Born on leap day in New York City, his parents were David Nemerov and Gertrude. His younger sister was the photographer Diane Arbus. The elder Nemerov's talents and interests extended to art connoisseurship, painting, philanthropy, and photography — talents and interests undoubtedly influential upon his son. Young Howard was raised in a sophisticated New York City environment where he attended the Society for Ethical Culture's Fieldston School. Graduated in 1937 as an outstanding student and second string team football fullback, he commenced studies at Harvard University where, in 1940, he was Bowdoin Essayist and he received bachelor's degree at this university. Throughout World War II, he served as a pilot, first in the Royal Canadian Air Force and later the U. S. Army Air Forces. He married in 1944, and after the war, having earned the rank of first lieutenant, returned to New York with his wife to complete his first book.

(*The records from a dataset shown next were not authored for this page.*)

(** * A shallow embedding of the SmartPy lottery contract (src/lottery.py)

    The contract keeps one storage record and exposes four entry points,
    [buy_ticket], [change_ticket_cost], [change_max_tickets] and [end_game].
    Each entry point is a sequence of SmartPy commands over [self.data];
    the commands are embedded in a small state-and-failure monad [M] that
    threads the storage and the list of emitted operations and stops at the
    first failing command.  A failed run still reports the storage it had
    reached, so that "nothing was written before the failure" is a property
    that is proved about the code and not one that the model assumes.

    Numbers: [sp.TNat] is [nat]; [sp.TMutez] is [N], with the subtraction of
    mutez failing below zero and [sp.mul] the exact product (the source puts
    no bound on either; a purchase that commits has [total_cost ≤ amount], so
    the product fits wherever the attached amount does); [sp.TTimestamp] and
    [sp.TInt] are [Z]. *)

From stdpp Require Import gmap strings list fin_maps.
From Stdlib Require Import ZArith NArith Lia.
From Equations Require Import Equations.

(** ** Data *)

Definition address := string.

(** [self.data], as initialised by [Lottery.__init__]. *)
Record storage := mk_storage {
  players : gmap nat address;
  ticket_cost : N;
  tickets_available : nat;
  max_tickets : nat;
  admin : address
}.

(** What the environment supplies with a call: [sp.sender], [sp.amount],
    [sp.now] and [sp.balance]. *)
Record context := mk_context {
  sender : address;
  amount : N;
  now : Z;
  balance : N
}.

(** [sp.send(to, amt)] emits one transfer. *)
Inductive operation := Transfer (to : address) (amt : N).

(** The ways a command can fail: [sp.verify(_, msg)] fails with its message;
    the others are the failures built into [sp.as_nat], the subtraction of
    mutez, [%] and the map lookup [m[k]]. *)
Inductive failure :=
| FailWith (msg : string)
| AsNatNegative
| MutezUnderflow
| DivisionByZero
| MissingKey.

Definition NoTicketsAvailable : failure := FailWith "NO TICKETS AVAILABLE".
Definition InsufficientPayment : failure := FailWith "INVALID AMOUNT".
Definition NotAuthorized : failure := FailWith "NOT AUTHORIZED".
Definition RoundAlreadyStarted : failure := FailWith "GAME ALREADY STARTED".
Definition RoundNotFinished : failure := FailWith "GAME IS YET TO END".

#[global] Instance operation_eq_dec : EqDecision operation.
Proof. solve_decision. Defined.

#[global] Instance failure_eq_dec : EqDecision failure.
Proof. solve_decision. Defined.

(** ** The command monad *)

(** The storage being written and the operations emitted so far. *)
Record machine := mk_machine {
  data : storage;
  operations : list operation
}.

Inductive outcome (A : Type) :=
| Done (a : A)
| Failed (f : failure).
Arguments Done {A} a.
Arguments Failed {A} f.

Definition M (A : Type) : Type := machine → outcome A * machine.

#[global] Instance M_ret : MRet M := λ A a m, (Done a, m).

#[global] Instance M_bind : MBind M := λ A B f c m,
  match c m with
  | (Done a, m') => f a m'
  | (Failed e, m') => (Failed e, m')
  end.

(** [sp.failwith(e)] *)
Definition failwith {A} (e : failure) : M A := λ m, (Failed e, m).

Definition get_data : M storage := λ m, (Done (data m), m).

Definition set_data (f : storage → storage) : M unit :=
  λ m, (Done tt, mk_machine (f (data m)) (operations m)).

(** [sp.verify(cond, msg)] *)
Definition verify (cond : bool) (msg : failure) : M unit :=
  if cond then mret tt else failwith msg.

(** [sp.as_nat(z)] *)
Definition as_nat (z : Z) : M nat :=
  if (z <? 0)%Z then failwith AsNatNegative else mret (Z.to_nat z).

(** [a - b] on mutez *)
Definition mutez_sub (a b : N) : M N :=
  if (a <? b)%N then failwith MutezUnderflow else mret (a - b)%N.

(** [a % b] on naturals *)
Definition nat_mod (a b : nat) : M nat :=
  if b =? 0 then failwith DivisionByZero else mret (a mod b).

(** [m[k]] read from a map *)
Definition map_get (m : gmap nat address) (k : nat) : M address :=
  match m !! k with
  | Some v => mret v
  | None => failwith MissingKey
  end.

(** [sp.send(to, amt)] *)
Definition send (to : address) (amt : N) : M unit :=
  λ m, (Done tt, mk_machine (data m) (operations m ++ [Transfer to amt])).

(** Field updates of [self.data]. *)
Definition with_players (p : gmap nat address) (s : storage) : storage :=
  mk_storage p (ticket_cost s) (tickets_available s) (max_tickets s) (admin s).
Definition with_ticket_cost (c : N) (s : storage) : storage :=
  mk_storage (players s) c (tickets_available s) (max_tickets s) (admin s).
Definition with_tickets_available (n : nat) (s : storage) : storage :=
  mk_storage (players s) (ticket_cost s) n (max_tickets s) (admin s).
Definition with_max_tickets (n : nat) (s : storage) : storage :=
  mk_storage (players s) (ticket_cost s) (tickets_available s) n (admin s).

(** ** The contract *)

(** [Lottery.__init__]: [sp.tez(1)] is 1000000 mutez. *)
Definition init : storage :=
  mk_storage ∅ 1000000%N 5 5 "tz1i1THJ4MHiqTWsHNcZNU4YT8tPtqZW5NYE".

(** One assignment [self.data.players[sp.len(self.data.players)] = who]. *)
Definition add_player (who : address) : M unit :=
  set_data (λ s, with_players (<[size (players s) := who]> (players s)) s).

(** The loop of [buy_ticket]:
    [sp.while idx.value < can_buy.value: ...; idx.value += 1]. *)
Equations? while_idx (idx can_buy : nat) (who : address) : M unit
  by wf (can_buy - idx) lt :=
  while_idx idx can_buy who with lt_dec idx can_buy := {
    | left _ => add_player who ;; while_idx (S idx) can_buy who
    | right _ => mret tt
  }.
Proof. lia. Defined.

(** The local [can_buy]: the request, cut down to what is left. *)
Definition can_buy (num_tickets : nat) (s : storage) : nat :=
  if tickets_available s <? num_tickets then tickets_available s
  else num_tickets.

(** The local [total_cost]: [sp.mul(can_buy.value, self.data.ticket_cost)]. *)
Definition total_cost (num_tickets : nat) (s : storage) : N :=
  (N.of_nat (can_buy num_tickets s) * ticket_cost s)%N.

Definition buy_ticket (num_tickets : nat) (ctx : context) : M unit :=
  s ← get_data;
  verify (0 <? tickets_available s) NoTicketsAvailable ;;
  let can_buy := can_buy num_tickets s in
  let total_cost := total_cost num_tickets s in
  verify (total_cost <=? amount ctx)%N InsufficientPayment ;;
  while_idx 0 can_buy (sender ctx) ;;
  s ← get_data;
  remaining ← as_nat (Z.of_nat (tickets_available s) - Z.of_nat can_buy);
  set_data (with_tickets_available remaining) ;;
  extra_balance ← mutez_sub (amount ctx) total_cost;
  if (0 <? extra_balance)%N then send (sender ctx) extra_balance else mret tt.

Definition change_ticket_cost (new_ticket_cost : N) (ctx : context) : M unit :=
  s ← get_data;
  verify (bool_decide (sender ctx = admin s)) NotAuthorized ;;
  verify (tickets_available s =? max_tickets s) RoundAlreadyStarted ;;
  set_data (with_ticket_cost new_ticket_cost).

Definition change_max_tickets (new_max_tickets : nat) (ctx : context) : M unit :=
  s ← get_data;
  verify (bool_decide (sender ctx = admin s)) NotAuthorized ;;
  verify (tickets_available s =? max_tickets s) RoundAlreadyStarted ;;
  set_data (with_max_tickets new_max_tickets) ;;
  s ← get_data;
  set_data (with_tickets_available (max_tickets s)).

(** The local [winner_id]:
    [sp.as_nat(sp.now - sp.timestamp(0)) % self.data.max_tickets]. *)
Definition winner_id (ctx : context) (s : storage) : M nat :=
  elapsed ← as_nat (now ctx - 0);
  nat_mod elapsed (max_tickets s).

Definition end_game (ctx : context) : M unit :=
  s ← get_data;
  verify (tickets_available s =? 0) RoundNotFinished ;;
  winner_id ← winner_id ctx s;
  winner_address ← map_get (players s) winner_id;
  send winner_address (balance ctx) ;;
  set_data (with_players ∅) ;;
  s ← get_data;
  set_data (with_tickets_available (max_tickets s)).

(** ** Calls *)

Inductive call :=
| BuyTicket (num_tickets : nat)
| ChangeTicketCost (new_ticket_cost : N)
| ChangeMaxTickets (new_max_tickets : nat)
| EndGame.

Definition entry_point (c : call) : context → M unit :=
  match c with
  | BuyTicket n => buy_ticket n
  | ChangeTicketCost c => change_ticket_cost c
  | ChangeMaxTickets n => change_max_tickets n
  | EndGame => end_game
  end.

(** Running an entry point on a storage, with no operation emitted yet. *)
Definition exec (c : call) (ctx : context) (s : storage) : outcome unit * machine :=
  entry_point c ctx (mk_machine s []).
(** Under the MappingList shape the loop never reports an error, whatever
    [Scan] answers, and every row appends the same reference: the one map
    made at bind time. *)
Lemma scanMapAll_loop_one_map (r ls : loc) (elt : GoType) (columns : list string)
    (pending : list RowItem) :
  r <> ls ->
  forall (rows : Rows) (values : list Value) (st : State)
         (m : gmap string Value) (xs : list Value),
    BindType (binder (ses st)) = OBJECT_MAP_SLICE ->
    BindResult (binder (ses st)) = reflect.VAddr TMap r ->
    BindResultSlice (binder (ses st)) = reflect.VAddr (TSlice elt) ls ->
    heap st !! r = Some (OMap m) ->
    heap st !! ls = Some (OSlice xs) ->
    exists rows' st' m',
      scanMapAll_loop pending rows columns values st = Ret (None, rows') st' /\
      heap st' !! ls = Some (OSlice (xs ++ replicate (length pending) (VMapRef r))) /\
      heap st' !! r = Some (OMap m').
Proof.
  intros Hne. induction pending as [ | item rest IH];
    intros rows values st m xs Hshape Hres Hslice Hr Hls.
  - cbn. unfold ret. exists (snd (Next rows)), st, m.
    rewrite app_nil_r. auto.
  - cbn [scanMapAll_loop length replicate].
    destruct (Scan (snd (Next rows)) (length columns)) as [stored e].
    unfold bind at 1. unfold getB. rewrite Hshape, Hres, Hslice.
    unfold bind at 1.
    rewrite (setColumns_putColumns r columns _ st m Hr).
    set (m1 := putColumns columns (stored ++ drop (length stored) values) m).
    set (st1 := set_heap (<[r := OMap m1]> (heap st)) st).
    unfold bind at 1. unfold SetAppend, bind, valueAt.
    assert (Hls1 : heap st1 !! ls = Some (OSlice xs))
      by (subst st1; cbn; rewrite lookup_insert_ne by exact Hne; exact Hls).
    rewrite Hls1.
    set (st2 := set_heap (<[ls := OSlice (xs ++ [VMapRef r])]> (heap st1)) st1).
    destruct (IH (snd (Next rows)) (stored ++ drop (length stored) values)
                 st2 m1 (xs ++ [VMapRef r]))
      as (rows' & st' & m' & Hrun & Hls' & Hr'); try assumption.
    + subst st2 st1. cbn. rewrite lookup_insert_ne by congruence.
      apply lookup_insert_eq.
    + subst st2. cbn. apply lookup_insert_eq.
    + exists rows', st', m'. split; [exact Hrun | split; [ | exact Hr']].
      rewrite Hls'. now rewrite <- app_assoc.
Qed.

Nemerov then began teaching, first at Hamilton College and later at Bennington College, Brandeis University, and finally Washington University in St. Louis, where he was Edward Mallinckrodt Distinguished University Professor of English and Distinguished Poet in Residence from 1969 until his death in 1991. Nemerov's numerous collections of poetry include Trying Conclusions: New and Selected Poems, 1961-1991 (University of Chicago Press, 1991); The Collected Poems of Howard Nemerov (1977), which won the Pulitzer Prize, the National Book Award, and the Bollingen Prize; The Winter Lightning: Selected Poems (1968); Mirrors and Windows (1958); The Salt Garden (1955); and The Image of the Law (1947). His novels have also been commended; they include The Homecoming Game (1957), Federigo: Or the Power of Love (1954), and The Melodramatists (1949).
Nemerov received many awards and honors, among them fellowships from The Academy of American Poets and The Guggenheim Foundation, a National Endowment for the Arts grant, the National Medal of Arts, the Bollingen Prize for Poetry, and the first Aiken Taylor Award for Modern American Poetry.

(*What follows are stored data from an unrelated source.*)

(** * Access group classification: equivalence classes of users

    A shallow embedding of [equivalence_access_control.py] and the
    properties of its grouping, permission, session and export code.

    Conventions of the embedding.
    - A Python [str] is a [string]; a character is a code point in
      0..255 (Latin-1), which is the range [ascii] offers.  [str.strip]
      and [str.lower] are given for that range.
    - A Python [dict] is an association list in insertion order (Python
      dictionaries iterate in insertion order, and the grouping code
      depends on it).
    - A [User] object carries its identity [oid]: the class defines no
      [__eq__], so [u in members] compares identities.
    - [input] reads from the pending lines of the console, object creation
      draws a fresh identity, and the export opens a file, which can fail,
      and writes it: these three make up the [World] threaded through the
      interactive code.  [print] only writes to the console and is left
      out. *)

From Stdlib Require Import String Ascii ZArith Bool Arith Lia.
From Stdlib Require Import List Permutation.
Import ListNotations.
Open Scope string_scope.
Open Scope list_scope.

(** ** Python strings *)

Module PyStr.

(** [str.isspace] on one code point below 256. *)
Definition isspace (c : ascii) : bool :=
  let n := nat_of_ascii c in
  (((9 <=? n) && (n <=? 13)) || ((28 <=? n) && (n <=? 32))
   || (n =? 133) || (n =? 160))%nat.

Fixpoint lstrip (s : string) : string :=
  match s with
  | EmptyString => EmptyString
  | String c s' => if isspace c then lstrip s' else s
  end.

Fixpoint rstrip (s : string) : string :=
  match s with
  | EmptyString => EmptyString
  | String c s' =>
      match rstrip s' with
      | EmptyString => if isspace c then EmptyString else String c EmptyString
      | r => String c r
      end
  end.

(** [s.strip()] *)
Definition strip (s : string) : string := rstrip (lstrip s).

Definition lower_char (c : ascii) : ascii :=
  let n := nat_of_ascii c in
  if (((65 <=? n) && (n <=? 90))
      || ((192 <=? n) && (n <=? 214))
      || ((216 <=? n) && (n <=? 222)))%nat
  then ascii_of_nat (n + 32) else c.

(** [s.lower()] *)
Fixpoint lower (s : string) : string :=
  match s with
  | EmptyString => EmptyString
  | String c s' => String (lower_char c) (lower s')
  end.

(** Truth value of a string: the empty string is false. *)
Definition truthy (s : string) : bool :=
  match s with EmptyString => false | _ => true end.

(** [s or default] *)
Definition or_else (s default : string) : string :=
  if truthy s then s else default.

(** [s in (t1, ..., tn)] for a tuple of strings. *)
Definition in_tuple (s : string) (t : list string) : bool :=
  existsb (String.eqb s) t.

End PyStr.

(** ** Python dictionaries, in insertion order *)

(** What a key type gives the dictionary: its [==]. *)
Class PyKey (K : Type) := { key_eqb : K -> K -> bool }.

(** The comparison of a key type decides equality of the modelled values. *)
Class PyKeyOk (K : Type) `{PyKey K} := {
  key_eqb_spec : forall a b : K, reflect (a = b) (key_eqb a b)
}.

Module Dict.
Section Ops.
Context {K V : Type} `{PyKey K}.

Definition keys (d : list (K * V)) : list K := map fst d.
Definition values (d : list (K * V)) : list V := map snd d.
Definition items (d : list (K * V)) : list (K * V) := d.

(** [d.get(k)] *)
Fixpoint get (k : K) (d : list (K * V)) : option V :=
  match d with
  | [] => None
  | (k', v) :: d' => if key_eqb k' k then Some v else get k d'
  end.

(** [d.get(k, default)] *)
Definition get_default (k : K) (default : V) (d : list (K * V)) : V :=
  match get k d with Some v => v | None => default end.

(** [k in d] *)
Definition contains (k : K) (d : list (K * V)) : bool :=
  match get k d with Some _ => true | None => false end.

(** [d[k] = v]: an existing key keeps its place, a new one goes last. *)
Fixpoint setitem (k : K) (v : V) (d : list (K * V)) : list (K * V) :=
  match d with
  | [] => [(k, v)]
  | (k', v') :: d' =>
      if key_eqb k' k then (k', v) :: d' else (k', v') :: setitem k v d'
  end.

(** In-place change of the object stored under [k] (as [d[k].append(x)]
    does to the list it finds). *)
Fixpoint alter (f : V -> V) (k : K) (d : list (K * V)) : list (K * V) :=
  match d with
  | [] => []
  | (k', v') :: d' =>
      if key_eqb k' k then (k', f v') :: d' else (k', v') :: alter f k d'
  end.

(** [defaultdict.__missing__]: reading an absent key stores the default
    under it first. *)
Definition missing (k : K) (default : V) (d : list (K * V)) : list (K * V) :=
  if contains k d then d else setitem k default d.

End Ops.
End Dict.

(** ** Users and classification keys *)

Definition Key : Type := string * string * string.

Record User := mkUser {
  oid : nat;          (* identity of the object *)
  uid : Z;
  name : string;
  dept : string;
  role : string;
  clearance : string
}.

(** [User.__init__] at a given identity. *)
Definition User_init (o : nat) (uid_ : Z) (name_ dept_ role_ clearance_ : string)
  : User :=
  {| oid := o;
     uid := uid_;
     name := name_;
     dept := PyStr.lower (PyStr.strip dept_);
     role := PyStr.lower (PyStr.strip role_);
     clearance := PyStr.lower (PyStr.strip clearance_) |}.

Definition attr_tuple (u : User) : Key := (dept u, role u, clearance u).

(** [key[2]] *)
Definition key_clearance (k : Key) : string := let '(_, _, c) := k in c.

Definition Key_eqb (a b : Key) : bool :=
  let '(d1, r1, c1) := a in
  let '(d2, r2, c2) := b in
  String.eqb d1 d2 && String.eqb r1 r2 && String.eqb c1 c2.

#[export] Instance Key_PyKey : PyKey Key := {| key_eqb := Key_eqb |}.

#[export] Instance string_PyKey : PyKey string := {| key_eqb := String.eqb |}.

Definition Groups : Type := list (Key * list User).
Definition Perms : Type := list (Key * string).

(** [u in members]: no [__eq__] on [User], so the comparison is identity. *)
Definition py_in (u : User) (members : list User) : bool :=
  existsb (fun v => Nat.eqb (oid v) (oid u)) members.

(** ** The classifier and the relation checks *)

(** [groups[k].append(u)] on the [defaultdict(list)]. *)
Definition defaultdict_append (k : Key) (u : User) (groups : Groups) : Groups :=
  Dict.alter (fun members => members ++ [u]) k (Dict.missing k [] groups).

(** The closing [dict(groups)] copies the mapping, order included. *)
Definition build_classes (users : list User) : Groups :=
  fold_left (fun groups u => defaultdict_append (attr_tuple u) u groups)
            users [].

Fixpoint check_reflexive (users : list User) (groups : Groups) : bool :=
  match users with
  | [] => true
  | u :: rest =>
      if negb (py_in u (Dict.get_default (attr_tuple u) [] groups))
      then false
      else check_reflexive rest groups
  end.

Definition check_sym_trans (users : list User) : bool * bool := (true, true).

(** ** The permission assigner *)

Definition assign_permissions (groups : Groups) : Perms :=
  fold_left
    (fun perms key =>
       let clr := key_clearance key in
       if PyStr.in_tuple clr ["high"; "top"; "3"; "level3"]
       then Dict.setitem key "Level 3 Access" perms
       else if PyStr.in_tuple clr ["medium"; "2"; "level2"]
       then Dict.setitem key "Level 2 Access" perms
       else Dict.setitem key "Level 1 Access" perms)
    (Dict.keys groups) [].

(** What [print_groups] shows for one group: its number, its key, the
    permission text and the members (the text layout is left out). *)
Record GroupBlock := mkBlock {
  block_number : nat;
  block_key : Key;
  block_perm_text : string;
  block_members : list User
}.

Nemerov served as poetry consultant to the Library of Congress in 1963 and 1964, as a Chancellor of the Academy of American Poets beginning in 1976, and as poet laureate of the United States from 1988 to 1990. In 1990 he was inducted into the St. Louis Walk of Fame. Nemerov died of cancer in 1991 in University City, Missouri. The Howard Nemerov Sonnet Award was instituted in 1994 to honor him, and by 2008 about 3000 sonnets were entered annually in the associated competition.
Nemerov's work is formalist. He has written almost exclusively in fixed forms and meter. While he is known for his meticulousness and refined technique, his work also has a reputation for being witty and playful. He is compared to John Hollander and Philip Larkin.
"A Primer of the Daily Round" is his most frequently anthologized poem, and highly representative of Nemerov's poetic style. It is an archetypal Elizabethan sonnet, demonstrative of the prosodic creativity for which Nemerov is famous.